Une mémoire qui éclaire notre présent
Mais Meqbouline ne se contente pas de regarder vers le passé. À travers ce récit historique, Izza Genini interroge notre rapport contemporain à la diversité, à l’écoute de l’autre et à la transmission des valeurs spirituelles. Le film est autant un devoir de mémoire qu’un appel à revivifier un idéal de coexistence respectueuse.
Dans un contexte mondial marqué par les replis identitaires et les tensions religieuses, Meqbouline offre une leçon de paix universelle, enracinée dans un épisode concret et marocain. Il s’inscrit dans la continuité du travail de Genini, qui a toujours cherché à capter l’âme du Maroc à travers ses voix, ses musiques et ses récits invisibles.
Une tournée nationale et internationale en perspective
Le film ne s’arrête pas à Rabat. Grâce à la Fondation Mémoires pour l’Avenir, Meqbouline sera projeté dans plusieurs villes du Royaume et programmé dans des festivals internationaux. Il participera ainsi à nourrir la réflexion collective sur la mémoire partagée et la possibilité d’un vivre-ensemble fondé sur la confiance et l’écoute.

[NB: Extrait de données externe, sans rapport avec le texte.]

(** * metronome-wallet-core: bridge token API and Qtum wallet plugin

    A shallow embedding of
      - [src/plugins/metronome/token-api.js]
          (estimateExportMetGas, estimateImportMetGas, addAccount,
           getNextNonce, sendMet, exportMet, importMet), and
      - [src/plugins/qtum-wallet/index.js] (sendCoin),
    together with the JavaScript primitives those functions rely on
    (truthiness and [||], default parameters, [Promise.all] / [.then],
    [Number.parseInt]).

    Conventions of the embedding.
      - JavaScript values are the inductive [jsval]; object literals are
        association lists in the order the source writes their fields.
      - Every interaction with a collaborator outside these two files (the
        node, a contract object, the SDK, the tracker) is recorded, in program
        order, in a journal of [event]s.
      - A promise is represented by its eventual settlement; an asynchronous
        computation is the journal of the calls it issues paired with that
        settlement.
      - Collaborators are total functions: an exception thrown synchronously
        by one of them is outside the model. *)

From Stdlib Require HexadecimalString HexadecimalPos.
From Stdlib Require Import ZArith List String Ascii Bool Lia.
From Stdlib Require Import DecimalString DecimalPos.
Import ListNotations.
Local Open Scope string_scope.
Local Open Scope list_scope.
Local Open Scope Z_scope.

(* ===================================================================== *)
(** ** JavaScript values *)
(* ===================================================================== *)

(** [JNum n] stands for the Number whose value is the integer [n]; [JNaN] is
    the Number NaN.  Numbers with a fractional part have no representation as
    a [JNum]: the programs below never compute with them, they only pass
    values along, test them for truthiness, or parse strings. *)
#[warnings="-register-all"]
Inductive jsval : Type :=
| JUndefined
| JNull
| JBool (b : bool)
| JNum (n : Z)
| JNaN
| JStr (s : string)
| JArr (elements : list jsval)
| JObj (fields : list (string * jsval)).

(** The own properties of an object, one entry per property name, in the
    order the source writes them. *)
Definition obj : Type := list (string * jsval).

(** Property read [o.k]; a property that is absent reads as [undefined]. *)
Fixpoint prop (k : string) (o : obj) : jsval :=
  match o with
  | [] => JUndefined
  | (k', v) :: rest => if String.eqb k k' then v else prop k rest
  end.

(** ToBoolean. *)
Definition truthy (v : jsval) : bool :=
  match v with
  | JUndefined | JNull | JNaN => false
  | JBool b => b
  | JNum n => negb (n =? 0)
  | JStr s => negb (String.eqb s "")
  | JArr _ | JObj _ => true
  end.

(** [a || b] on values that are already evaluated. *)
Definition js_or (a b : jsval) : jsval := if truthy a then a else b.

(** A destructuring default, [{ k = d }]: the default applies exactly when
    the property reads as [undefined]. *)
Definition with_default (v d : jsval) : jsval :=
  match v with
  | JUndefined => d
  | _ => v
  end.

(* ===================================================================== *)
(** ** ToString and Number.parseInt *)
(* ===================================================================== *)

(** Decimal form of an integer. *)
Definition decimal (n : Z) : string := NilZero.string_of_int (Z.to_int n).

(** ToString on the values above.  For [JNum n] the decimal form is what
    JavaScript prints as long as [|n| <= 2^53]; above that JavaScript
    prints the shortest digits that identify the double, and exponent
    notation from 10^21 on, which is not modelled.  The statements about
    printed numbers below are confined to that range. *)
Fixpoint ToString (v : jsval) : string :=
  match v with
  | JUndefined => "undefined"
  | JNull => "null"
  | JBool true => "true"
  | JBool false => "false"
  | JNum n => decimal n
  | JNaN => "NaN"
  | JStr s => s
  | JArr xs =>
      (fix join (l : list jsval) : string :=
         match l with
         | [] => ""
         | x :: rest =>
             let sx := match x with
                       | JUndefined | JNull => ""
                       | _ => ToString x
                       end in
             match rest with
             | [] => sx
             | _ :: _ => (sx ++ "," ++ join rest)%string
             end
         end) xs
  | JObj _ => "[object Object]"
  end.

Definition code (c : ascii) : Z := Z.of_N (N_of_ascii c).

(** StrWhiteSpaceChar, on the UTF-8 bytes of the string: the one-byte
    characters TAB, LF, VT, FF, CR and SP, ... *)
Definition ws1 (a : ascii) : bool :=
  let n := code a in ((9 <=? n) && (n <=? 13)) || (n =? 32).

(** ... the two-byte U+00A0, ... *)
Definition ws2 (a b : ascii) : bool :=
  (code a =? 194) && (code b =? 160).

(** ... and the three-byte U+1680, U+2000 to U+200A, U+2028, U+2029, U+202F,
    U+205F, U+3000 and U+FEFF. *)
Definition ws3 (a b c : ascii) : bool :=
  let x := code a in
  let y := code b in
  let z := code c in
  ((x =? 225) && (y =? 154) && (z =? 128))
  || ((x =? 226) && (y =? 128)
      && (((128 <=? z) && (z <=? 138)) || (z =? 168) || (z =? 169) || (z =? 175)))
  || ((x =? 226) && (y =? 129) && (z =? 159))
  || ((x =? 227) && (y =? 128) && (z =? 128))
  || ((x =? 239) && (y =? 187) && (z =? 191)).

(** TrimString(inputString, start). *)
Fixpoint skip_ws (s : string) : string :=
  match s with
  | EmptyString => s
  | String a r1 =>
      if ws1 a then skip_ws r1
      else
        match r1 with
        | EmptyString => s
        | String b r2 =>
            if ws2 a b then skip_ws r2
            else
              match r2 with
              | EmptyString => s
              | String c r3 => if ws3 a b c then skip_ws r3 else s
              end
        end
  end.

(** The value of a character as a digit: 0-9, then a-z / A-Z for 10-35. *)
Definition digit_value (c : ascii) : option Z :=
  let n := code c in
  if (48 <=? n) && (n <=? 57) then Some (n - 48)
  else if (97 <=? n) && (n <=? 122) then Some (n - 87)
  else if (65 <=? n) && (n <=? 90) then Some (n - 55)
  else None.

(** The longest prefix of [s] made of radix-[R] digits, as digit values. *)
Fixpoint leading_digits (R : Z) (s : string) : list Z :=
  match s with
  | EmptyString => []
  | String c r =>
      match digit_value c with
      | Some d => if d <? R then d :: leading_digits R r else []
      | None => []
      end
  end.

Definition mathInt (R : Z) (ds : list Z) : Z :=
  fold_left (fun acc d => acc * R + d) ds 0.

(** The sign step of parseInt: [-1] for a leading minus, and the string with
    a leading [+] or [-] removed. *)
Definition split_sign (s : string) : Z * string :=
  match s with
  | String c r =>
      if code c =? 45 then (-1, r)
      else if code c =? 43 then (1, r)
      else (1, s)
  | EmptyString => (1, s)
  end.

Meqbouline, les hôtes de Toumliline est bien plus qu’un documentaire. C’est une œuvre profondément humaine, rendue possible par la rencontre entre deux femmes engagées : Izza Genini, conteuse de la mémoire marocaine, et Lamia Radi, passeuse de valeurs. Ensemble, elles offrent au public un récit inspirant sur un Maroc ouvert, généreux, et toujours capable de faire de ses différences une richesse.